(THE INPUT):
Lemma main_view `{Host} args :
  Forall arg_ok args → 2 + Z.of_nat (length args) ≤ NINODES → (2 + Z.of_nat (length args)) mod 64 ≠ 0 →
  nmeta + blocks_used (image_files args) ≤ FSSIZE →
  ∃ m, main args mk0 = Ok tt m ∧ ∀ s, boots (image m) s → fs_view s (image_files args).
Proof.
  intros Hargs Hroom Hmod Hfit. destruct (main_ok args Hargs Hroom Hmod) as (m & E & m0 & [F Hm] & Himg).
  - change (with_files root_entries [] args) with ((T_DIR, root_dir args) :: ((λ arg, (T_FILE, contents arg)) <$> args)).
    unfold image_files in Hfit. cbn [blocks_used] in *. by rewrite nb_pad in Hfit by (by apply root_mod).
  - exists m. split; [exact E|]. clear E. intros s Hs. apply (view_ok (image m) s m0 _ F); [exact Hm|exact Himg|exact Hs|].
    unfold image_files. generalize (pad (root_dir args)). intros r i t c Hi. apply lookup_cons_Some in Hi as [[_ [= <- _]]|[_ Hi]]; [done|].
    apply list_lookup_fmap_Some in Hi as (a & [= -> ->] & _). done.
Qed.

(WORK REQUIRED):
What should be returned is the run of lines from the first line of the material through the line containing "intros Hargs Hroom", exact and inclusive, and nothing else.

(RESULT):
Lemma main_view `{Host} args :
  Forall arg_ok args → 2 + Z.of_nat (length args) ≤ NINODES → (2 + Z.of_nat (length args)) mod 64 ≠ 0 →
  nmeta + blocks_used (image_files args) ≤ FSSIZE →
  ∃ m, main args mk0 = Ok tt m ∧ ∀ s, boots (image m) s → fs_view s (image_files args).
Proof.
  intros Hargs Hroom Hmod Hfit. destruct (main_ok args Hargs Hroom Hmod) as (m & E & m0 & [F Hm] & Himg).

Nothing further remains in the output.